[[ RECORDED INFORMATION, beginning ]]
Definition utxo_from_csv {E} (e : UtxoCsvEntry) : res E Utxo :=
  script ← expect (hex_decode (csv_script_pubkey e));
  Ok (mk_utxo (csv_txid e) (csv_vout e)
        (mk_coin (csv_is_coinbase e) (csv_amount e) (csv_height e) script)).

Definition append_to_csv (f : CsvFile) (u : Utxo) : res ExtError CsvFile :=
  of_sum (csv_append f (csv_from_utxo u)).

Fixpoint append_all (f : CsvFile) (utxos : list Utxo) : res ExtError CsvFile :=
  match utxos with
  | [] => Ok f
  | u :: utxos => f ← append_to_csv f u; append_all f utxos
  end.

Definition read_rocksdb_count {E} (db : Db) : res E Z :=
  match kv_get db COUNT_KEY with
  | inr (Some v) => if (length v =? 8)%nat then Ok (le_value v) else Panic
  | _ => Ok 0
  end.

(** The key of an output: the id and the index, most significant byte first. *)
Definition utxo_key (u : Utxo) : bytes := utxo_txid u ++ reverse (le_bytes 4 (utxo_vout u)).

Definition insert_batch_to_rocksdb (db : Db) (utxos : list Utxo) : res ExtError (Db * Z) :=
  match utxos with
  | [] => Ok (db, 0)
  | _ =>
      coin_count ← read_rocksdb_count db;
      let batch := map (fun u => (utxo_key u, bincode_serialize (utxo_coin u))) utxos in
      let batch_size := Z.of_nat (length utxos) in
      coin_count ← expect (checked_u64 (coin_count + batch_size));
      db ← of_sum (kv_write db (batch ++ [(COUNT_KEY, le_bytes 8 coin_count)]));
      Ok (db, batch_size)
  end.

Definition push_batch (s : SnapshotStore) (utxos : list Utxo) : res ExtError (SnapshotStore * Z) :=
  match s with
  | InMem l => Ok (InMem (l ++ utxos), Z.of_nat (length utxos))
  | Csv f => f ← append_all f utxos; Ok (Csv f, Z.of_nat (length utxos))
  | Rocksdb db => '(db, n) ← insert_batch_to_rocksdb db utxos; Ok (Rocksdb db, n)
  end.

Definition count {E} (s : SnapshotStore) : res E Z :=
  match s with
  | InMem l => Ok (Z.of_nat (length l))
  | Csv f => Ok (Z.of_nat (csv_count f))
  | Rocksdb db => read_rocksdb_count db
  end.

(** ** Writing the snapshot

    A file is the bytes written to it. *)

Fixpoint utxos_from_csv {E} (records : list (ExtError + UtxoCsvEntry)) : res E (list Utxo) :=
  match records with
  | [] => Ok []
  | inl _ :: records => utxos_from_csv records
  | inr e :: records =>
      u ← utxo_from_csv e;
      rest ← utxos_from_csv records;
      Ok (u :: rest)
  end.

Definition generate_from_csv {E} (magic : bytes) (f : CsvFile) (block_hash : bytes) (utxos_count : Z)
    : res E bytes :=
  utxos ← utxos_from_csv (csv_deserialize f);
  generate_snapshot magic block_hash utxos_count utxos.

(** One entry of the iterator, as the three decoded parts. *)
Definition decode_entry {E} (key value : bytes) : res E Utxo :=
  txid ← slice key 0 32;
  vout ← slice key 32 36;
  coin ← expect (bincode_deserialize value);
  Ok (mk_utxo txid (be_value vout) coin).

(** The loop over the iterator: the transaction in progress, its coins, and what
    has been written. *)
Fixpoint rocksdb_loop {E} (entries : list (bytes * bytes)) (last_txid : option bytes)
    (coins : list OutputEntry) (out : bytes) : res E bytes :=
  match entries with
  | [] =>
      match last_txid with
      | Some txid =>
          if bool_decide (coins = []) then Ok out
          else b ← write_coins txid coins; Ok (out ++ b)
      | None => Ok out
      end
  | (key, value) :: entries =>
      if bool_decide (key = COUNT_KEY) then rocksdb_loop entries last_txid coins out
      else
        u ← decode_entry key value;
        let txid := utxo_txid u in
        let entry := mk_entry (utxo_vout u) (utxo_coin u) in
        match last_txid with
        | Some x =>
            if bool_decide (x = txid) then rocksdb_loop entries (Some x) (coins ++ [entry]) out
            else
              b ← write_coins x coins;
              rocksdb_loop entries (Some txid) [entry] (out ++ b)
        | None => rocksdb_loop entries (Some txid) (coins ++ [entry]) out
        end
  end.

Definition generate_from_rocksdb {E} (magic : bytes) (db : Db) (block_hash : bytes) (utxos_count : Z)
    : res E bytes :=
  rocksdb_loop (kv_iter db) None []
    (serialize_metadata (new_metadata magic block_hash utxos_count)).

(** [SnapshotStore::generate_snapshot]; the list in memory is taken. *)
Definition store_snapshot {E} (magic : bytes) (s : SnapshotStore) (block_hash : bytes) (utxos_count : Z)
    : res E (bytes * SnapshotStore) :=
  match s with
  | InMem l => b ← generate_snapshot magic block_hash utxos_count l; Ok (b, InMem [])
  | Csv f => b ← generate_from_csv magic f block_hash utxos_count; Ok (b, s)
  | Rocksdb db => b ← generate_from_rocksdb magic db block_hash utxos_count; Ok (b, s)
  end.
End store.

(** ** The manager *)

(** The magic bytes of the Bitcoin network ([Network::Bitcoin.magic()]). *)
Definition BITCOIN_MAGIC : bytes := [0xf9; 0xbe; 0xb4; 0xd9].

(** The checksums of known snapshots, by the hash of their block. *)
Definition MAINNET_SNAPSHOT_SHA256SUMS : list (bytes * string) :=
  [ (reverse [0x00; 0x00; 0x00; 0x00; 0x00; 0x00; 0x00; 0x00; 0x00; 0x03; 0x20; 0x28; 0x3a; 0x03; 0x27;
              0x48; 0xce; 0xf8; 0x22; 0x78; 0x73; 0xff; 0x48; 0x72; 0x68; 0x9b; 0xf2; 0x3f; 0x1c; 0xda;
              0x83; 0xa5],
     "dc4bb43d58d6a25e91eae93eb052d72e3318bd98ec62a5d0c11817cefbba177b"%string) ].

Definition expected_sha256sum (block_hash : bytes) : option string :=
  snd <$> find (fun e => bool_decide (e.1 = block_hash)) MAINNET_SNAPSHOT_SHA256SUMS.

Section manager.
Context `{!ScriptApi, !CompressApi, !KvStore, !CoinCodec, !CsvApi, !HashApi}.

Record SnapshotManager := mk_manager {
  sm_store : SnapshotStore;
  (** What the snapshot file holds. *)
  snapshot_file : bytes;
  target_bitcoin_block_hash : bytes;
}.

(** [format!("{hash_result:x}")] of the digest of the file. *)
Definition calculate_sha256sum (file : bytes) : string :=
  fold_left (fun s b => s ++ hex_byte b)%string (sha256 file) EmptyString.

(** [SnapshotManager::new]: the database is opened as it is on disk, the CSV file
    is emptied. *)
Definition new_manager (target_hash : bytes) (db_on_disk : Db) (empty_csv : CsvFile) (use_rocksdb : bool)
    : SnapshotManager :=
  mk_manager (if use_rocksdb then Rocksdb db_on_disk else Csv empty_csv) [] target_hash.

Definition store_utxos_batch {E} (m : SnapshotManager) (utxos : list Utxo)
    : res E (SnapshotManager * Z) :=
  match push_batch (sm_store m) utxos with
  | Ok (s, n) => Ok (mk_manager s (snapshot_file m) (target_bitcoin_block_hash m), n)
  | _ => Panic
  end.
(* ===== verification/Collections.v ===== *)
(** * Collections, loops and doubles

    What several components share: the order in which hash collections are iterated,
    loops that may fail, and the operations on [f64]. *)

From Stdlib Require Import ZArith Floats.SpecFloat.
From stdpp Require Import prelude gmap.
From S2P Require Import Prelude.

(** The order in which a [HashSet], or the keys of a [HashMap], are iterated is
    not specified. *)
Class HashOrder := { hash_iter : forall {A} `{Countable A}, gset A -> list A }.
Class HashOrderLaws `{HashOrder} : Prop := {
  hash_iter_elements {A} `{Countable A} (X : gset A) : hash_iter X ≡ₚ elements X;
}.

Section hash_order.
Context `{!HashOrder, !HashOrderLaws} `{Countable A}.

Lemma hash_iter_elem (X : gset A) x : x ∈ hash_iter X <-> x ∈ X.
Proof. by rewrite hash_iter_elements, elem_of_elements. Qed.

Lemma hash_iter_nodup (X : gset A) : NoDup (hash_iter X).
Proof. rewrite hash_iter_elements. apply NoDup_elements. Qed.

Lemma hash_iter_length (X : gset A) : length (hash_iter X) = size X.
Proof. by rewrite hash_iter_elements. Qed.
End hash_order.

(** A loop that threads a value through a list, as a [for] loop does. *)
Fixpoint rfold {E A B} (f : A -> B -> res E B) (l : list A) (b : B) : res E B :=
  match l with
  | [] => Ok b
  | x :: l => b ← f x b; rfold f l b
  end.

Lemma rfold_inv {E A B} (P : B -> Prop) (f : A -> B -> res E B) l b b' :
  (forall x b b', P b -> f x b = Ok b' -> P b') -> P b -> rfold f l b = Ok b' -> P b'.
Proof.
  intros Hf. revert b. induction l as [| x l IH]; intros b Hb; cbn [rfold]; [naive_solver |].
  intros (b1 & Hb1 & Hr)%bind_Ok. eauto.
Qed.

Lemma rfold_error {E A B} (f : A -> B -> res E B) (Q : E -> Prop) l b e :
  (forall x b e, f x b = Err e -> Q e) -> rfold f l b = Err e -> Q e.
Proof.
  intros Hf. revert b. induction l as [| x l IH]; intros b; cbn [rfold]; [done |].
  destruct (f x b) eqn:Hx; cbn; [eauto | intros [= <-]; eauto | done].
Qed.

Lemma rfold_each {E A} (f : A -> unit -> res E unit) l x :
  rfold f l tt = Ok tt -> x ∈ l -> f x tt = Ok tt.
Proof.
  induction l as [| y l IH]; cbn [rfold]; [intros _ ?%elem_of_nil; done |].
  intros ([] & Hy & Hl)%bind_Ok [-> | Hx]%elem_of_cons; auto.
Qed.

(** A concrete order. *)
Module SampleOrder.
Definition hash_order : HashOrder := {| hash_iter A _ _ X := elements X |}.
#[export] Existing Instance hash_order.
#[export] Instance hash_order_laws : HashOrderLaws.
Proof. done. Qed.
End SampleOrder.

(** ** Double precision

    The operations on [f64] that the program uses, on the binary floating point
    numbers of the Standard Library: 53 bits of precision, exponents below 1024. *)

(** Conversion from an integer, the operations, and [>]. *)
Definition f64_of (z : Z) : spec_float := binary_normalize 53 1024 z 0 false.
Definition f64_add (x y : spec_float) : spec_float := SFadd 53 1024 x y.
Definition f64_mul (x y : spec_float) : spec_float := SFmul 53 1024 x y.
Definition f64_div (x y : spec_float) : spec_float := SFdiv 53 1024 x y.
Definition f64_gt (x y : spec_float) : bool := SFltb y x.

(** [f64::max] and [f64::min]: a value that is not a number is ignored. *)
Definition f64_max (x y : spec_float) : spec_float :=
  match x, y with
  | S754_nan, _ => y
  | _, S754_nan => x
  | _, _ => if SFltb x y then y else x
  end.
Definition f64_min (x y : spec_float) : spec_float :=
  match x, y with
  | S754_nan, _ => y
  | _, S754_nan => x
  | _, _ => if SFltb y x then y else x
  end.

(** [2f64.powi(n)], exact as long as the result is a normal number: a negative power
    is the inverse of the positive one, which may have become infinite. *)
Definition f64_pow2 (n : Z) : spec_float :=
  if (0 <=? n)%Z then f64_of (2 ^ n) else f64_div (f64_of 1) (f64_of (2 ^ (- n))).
[[ RECORDED INFORMATION, end ]]
[[ RECORDED INFORMATION, beginning ]]
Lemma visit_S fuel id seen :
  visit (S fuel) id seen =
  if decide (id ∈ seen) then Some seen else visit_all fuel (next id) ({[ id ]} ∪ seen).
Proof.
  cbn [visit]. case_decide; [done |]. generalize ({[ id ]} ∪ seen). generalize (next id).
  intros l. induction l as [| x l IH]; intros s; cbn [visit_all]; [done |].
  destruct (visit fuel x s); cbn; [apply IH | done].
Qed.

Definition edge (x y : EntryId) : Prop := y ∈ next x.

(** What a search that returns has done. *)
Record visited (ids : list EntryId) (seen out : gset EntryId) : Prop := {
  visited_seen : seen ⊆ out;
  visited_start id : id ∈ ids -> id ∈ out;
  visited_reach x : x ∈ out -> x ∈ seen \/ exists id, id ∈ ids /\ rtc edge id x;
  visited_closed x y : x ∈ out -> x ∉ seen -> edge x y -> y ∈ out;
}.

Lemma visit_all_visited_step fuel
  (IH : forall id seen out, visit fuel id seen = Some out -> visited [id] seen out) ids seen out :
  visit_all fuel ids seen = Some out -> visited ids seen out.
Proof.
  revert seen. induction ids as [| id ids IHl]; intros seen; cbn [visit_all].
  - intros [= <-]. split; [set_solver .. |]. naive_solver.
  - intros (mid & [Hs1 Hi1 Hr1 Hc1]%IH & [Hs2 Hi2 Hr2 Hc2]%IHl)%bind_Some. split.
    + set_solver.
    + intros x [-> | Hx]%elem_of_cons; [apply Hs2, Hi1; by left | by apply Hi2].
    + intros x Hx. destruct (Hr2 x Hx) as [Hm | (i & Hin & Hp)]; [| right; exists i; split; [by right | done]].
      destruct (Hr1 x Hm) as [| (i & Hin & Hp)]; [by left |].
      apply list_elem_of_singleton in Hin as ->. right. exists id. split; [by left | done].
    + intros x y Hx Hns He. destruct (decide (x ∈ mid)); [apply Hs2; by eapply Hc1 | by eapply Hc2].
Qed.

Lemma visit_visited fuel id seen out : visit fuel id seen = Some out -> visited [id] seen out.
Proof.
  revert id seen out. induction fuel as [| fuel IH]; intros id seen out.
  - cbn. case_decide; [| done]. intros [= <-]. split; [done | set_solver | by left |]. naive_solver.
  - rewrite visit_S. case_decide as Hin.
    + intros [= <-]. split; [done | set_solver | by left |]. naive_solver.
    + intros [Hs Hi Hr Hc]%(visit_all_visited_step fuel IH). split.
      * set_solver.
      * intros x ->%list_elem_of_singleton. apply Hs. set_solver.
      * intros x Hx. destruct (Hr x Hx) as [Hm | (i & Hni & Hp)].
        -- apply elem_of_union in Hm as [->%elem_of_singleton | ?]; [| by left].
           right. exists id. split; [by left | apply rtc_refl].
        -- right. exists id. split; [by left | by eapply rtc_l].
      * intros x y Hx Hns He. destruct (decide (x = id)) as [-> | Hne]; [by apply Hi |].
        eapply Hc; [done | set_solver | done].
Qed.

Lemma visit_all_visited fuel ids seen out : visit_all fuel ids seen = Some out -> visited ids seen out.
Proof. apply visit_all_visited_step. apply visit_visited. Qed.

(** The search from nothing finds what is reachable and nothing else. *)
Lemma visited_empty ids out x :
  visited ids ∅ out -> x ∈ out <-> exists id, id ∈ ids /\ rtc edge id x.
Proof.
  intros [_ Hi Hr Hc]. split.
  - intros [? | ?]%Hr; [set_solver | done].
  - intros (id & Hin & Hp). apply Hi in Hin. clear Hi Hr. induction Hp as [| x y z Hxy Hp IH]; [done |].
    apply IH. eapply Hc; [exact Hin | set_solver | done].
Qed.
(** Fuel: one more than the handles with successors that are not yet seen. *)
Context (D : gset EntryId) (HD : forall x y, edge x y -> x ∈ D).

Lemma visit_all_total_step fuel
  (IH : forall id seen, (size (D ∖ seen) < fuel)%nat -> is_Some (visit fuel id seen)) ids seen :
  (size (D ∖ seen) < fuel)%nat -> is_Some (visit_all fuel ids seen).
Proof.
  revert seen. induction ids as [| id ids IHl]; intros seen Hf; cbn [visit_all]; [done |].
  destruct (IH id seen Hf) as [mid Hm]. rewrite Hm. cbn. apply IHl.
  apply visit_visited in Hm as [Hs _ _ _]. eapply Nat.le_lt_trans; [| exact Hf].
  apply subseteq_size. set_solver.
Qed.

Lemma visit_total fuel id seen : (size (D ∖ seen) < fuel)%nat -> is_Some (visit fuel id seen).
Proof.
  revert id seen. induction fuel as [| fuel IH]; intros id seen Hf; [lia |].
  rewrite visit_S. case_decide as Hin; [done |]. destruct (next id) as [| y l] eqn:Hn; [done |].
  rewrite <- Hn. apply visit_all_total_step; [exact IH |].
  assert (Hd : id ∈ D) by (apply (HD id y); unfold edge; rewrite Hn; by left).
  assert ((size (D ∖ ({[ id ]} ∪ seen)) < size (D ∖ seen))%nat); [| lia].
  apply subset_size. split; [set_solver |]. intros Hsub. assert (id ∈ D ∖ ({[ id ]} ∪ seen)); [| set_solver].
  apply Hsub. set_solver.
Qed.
[[ RECORDED INFORMATION, end ]]
[[ RECORDED INFORMATION, beginning ]]
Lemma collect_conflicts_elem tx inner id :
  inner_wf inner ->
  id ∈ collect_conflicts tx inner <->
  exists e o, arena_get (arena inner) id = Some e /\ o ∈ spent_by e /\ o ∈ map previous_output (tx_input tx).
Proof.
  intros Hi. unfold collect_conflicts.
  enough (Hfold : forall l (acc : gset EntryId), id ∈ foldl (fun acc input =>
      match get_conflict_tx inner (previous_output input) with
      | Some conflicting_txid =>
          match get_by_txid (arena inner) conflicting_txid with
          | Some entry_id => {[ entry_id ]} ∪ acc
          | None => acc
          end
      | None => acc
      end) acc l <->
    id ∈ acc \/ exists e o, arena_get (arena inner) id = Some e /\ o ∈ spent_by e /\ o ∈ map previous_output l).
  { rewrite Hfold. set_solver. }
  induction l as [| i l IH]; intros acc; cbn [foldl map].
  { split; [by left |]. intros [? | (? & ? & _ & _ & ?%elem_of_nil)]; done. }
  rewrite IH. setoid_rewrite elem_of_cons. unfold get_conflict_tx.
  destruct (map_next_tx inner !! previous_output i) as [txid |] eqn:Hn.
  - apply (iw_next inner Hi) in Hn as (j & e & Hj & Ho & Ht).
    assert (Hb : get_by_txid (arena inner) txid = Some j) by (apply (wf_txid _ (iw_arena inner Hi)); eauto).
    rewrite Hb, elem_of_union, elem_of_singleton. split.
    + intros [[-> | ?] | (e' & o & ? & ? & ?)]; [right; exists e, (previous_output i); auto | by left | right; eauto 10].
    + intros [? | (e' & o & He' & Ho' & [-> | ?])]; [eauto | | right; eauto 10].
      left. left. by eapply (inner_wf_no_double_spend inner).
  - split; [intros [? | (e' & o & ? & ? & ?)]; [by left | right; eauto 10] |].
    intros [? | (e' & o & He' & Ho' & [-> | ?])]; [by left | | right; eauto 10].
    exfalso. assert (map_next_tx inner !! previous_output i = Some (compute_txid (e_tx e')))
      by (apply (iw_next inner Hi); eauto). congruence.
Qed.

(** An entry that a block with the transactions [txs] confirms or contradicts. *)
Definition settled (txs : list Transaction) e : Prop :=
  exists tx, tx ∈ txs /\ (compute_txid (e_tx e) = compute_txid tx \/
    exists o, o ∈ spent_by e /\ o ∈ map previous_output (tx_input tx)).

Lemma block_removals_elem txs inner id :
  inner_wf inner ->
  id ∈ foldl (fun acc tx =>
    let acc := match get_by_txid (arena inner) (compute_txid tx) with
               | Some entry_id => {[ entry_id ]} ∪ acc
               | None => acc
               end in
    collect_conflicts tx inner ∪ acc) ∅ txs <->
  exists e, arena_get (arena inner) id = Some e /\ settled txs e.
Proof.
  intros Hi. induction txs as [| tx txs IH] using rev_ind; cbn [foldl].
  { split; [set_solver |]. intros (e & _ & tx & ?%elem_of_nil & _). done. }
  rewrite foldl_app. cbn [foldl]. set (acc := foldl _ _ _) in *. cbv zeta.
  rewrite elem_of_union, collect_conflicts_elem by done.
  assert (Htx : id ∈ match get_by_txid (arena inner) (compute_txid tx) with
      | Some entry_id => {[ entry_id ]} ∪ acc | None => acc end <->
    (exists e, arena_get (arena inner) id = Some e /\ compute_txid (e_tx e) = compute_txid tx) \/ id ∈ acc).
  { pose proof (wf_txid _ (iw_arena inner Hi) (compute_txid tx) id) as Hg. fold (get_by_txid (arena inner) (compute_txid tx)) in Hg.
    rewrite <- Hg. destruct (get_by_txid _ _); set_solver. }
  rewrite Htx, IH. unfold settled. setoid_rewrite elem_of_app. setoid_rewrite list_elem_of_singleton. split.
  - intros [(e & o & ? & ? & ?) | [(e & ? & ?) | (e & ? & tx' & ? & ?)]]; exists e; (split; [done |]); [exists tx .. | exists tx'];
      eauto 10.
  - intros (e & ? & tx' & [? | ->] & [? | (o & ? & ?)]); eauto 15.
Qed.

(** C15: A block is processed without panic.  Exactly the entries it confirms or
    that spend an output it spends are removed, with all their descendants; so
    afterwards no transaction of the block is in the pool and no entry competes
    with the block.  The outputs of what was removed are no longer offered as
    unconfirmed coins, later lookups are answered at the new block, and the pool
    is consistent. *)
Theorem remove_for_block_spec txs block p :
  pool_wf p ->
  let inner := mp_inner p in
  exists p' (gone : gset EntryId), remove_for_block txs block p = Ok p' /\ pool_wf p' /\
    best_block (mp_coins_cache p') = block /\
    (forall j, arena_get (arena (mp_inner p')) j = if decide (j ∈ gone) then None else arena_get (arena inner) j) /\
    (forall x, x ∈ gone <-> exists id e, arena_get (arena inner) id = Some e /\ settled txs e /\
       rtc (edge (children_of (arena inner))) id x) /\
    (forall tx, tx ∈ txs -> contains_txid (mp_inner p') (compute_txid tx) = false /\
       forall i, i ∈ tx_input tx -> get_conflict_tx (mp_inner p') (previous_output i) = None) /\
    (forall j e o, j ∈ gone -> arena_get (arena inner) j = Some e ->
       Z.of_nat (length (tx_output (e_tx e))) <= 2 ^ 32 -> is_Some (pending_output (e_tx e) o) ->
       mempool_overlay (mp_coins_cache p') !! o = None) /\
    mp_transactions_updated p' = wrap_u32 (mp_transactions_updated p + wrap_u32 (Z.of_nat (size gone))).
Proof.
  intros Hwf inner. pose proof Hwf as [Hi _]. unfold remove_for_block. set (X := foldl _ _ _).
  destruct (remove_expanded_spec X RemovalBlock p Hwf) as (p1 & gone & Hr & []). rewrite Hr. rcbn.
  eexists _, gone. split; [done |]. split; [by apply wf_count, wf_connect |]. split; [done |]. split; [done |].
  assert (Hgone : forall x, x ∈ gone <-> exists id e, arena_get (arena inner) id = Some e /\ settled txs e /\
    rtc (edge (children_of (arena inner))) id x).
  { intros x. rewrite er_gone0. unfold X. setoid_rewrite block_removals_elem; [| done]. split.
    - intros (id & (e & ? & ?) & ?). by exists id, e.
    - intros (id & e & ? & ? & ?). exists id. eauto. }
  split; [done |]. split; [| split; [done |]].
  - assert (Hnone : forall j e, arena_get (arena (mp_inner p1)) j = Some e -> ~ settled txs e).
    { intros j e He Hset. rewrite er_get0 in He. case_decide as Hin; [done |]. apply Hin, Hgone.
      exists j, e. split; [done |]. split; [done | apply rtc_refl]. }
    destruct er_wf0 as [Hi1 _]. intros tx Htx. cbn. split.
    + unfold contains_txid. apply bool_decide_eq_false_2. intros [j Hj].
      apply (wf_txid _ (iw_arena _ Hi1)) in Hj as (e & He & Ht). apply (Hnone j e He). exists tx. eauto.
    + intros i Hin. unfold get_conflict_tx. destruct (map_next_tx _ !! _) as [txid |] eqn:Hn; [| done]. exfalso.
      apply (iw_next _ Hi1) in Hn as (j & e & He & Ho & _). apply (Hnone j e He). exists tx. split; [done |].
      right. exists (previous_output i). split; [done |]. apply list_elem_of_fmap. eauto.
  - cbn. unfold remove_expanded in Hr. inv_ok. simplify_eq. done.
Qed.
[[ RECORDED INFORMATION, end ]]
## WORK ORDER
Which lines of the entries above contain the string "SFltb"? Copy each one.

## YOUR RESPONSE
Definition f64_gt (x y : spec_float) : bool := SFltb y x.
  | _, _ => if SFltb x y then y else x
  | _, _ => if SFltb y x then y else x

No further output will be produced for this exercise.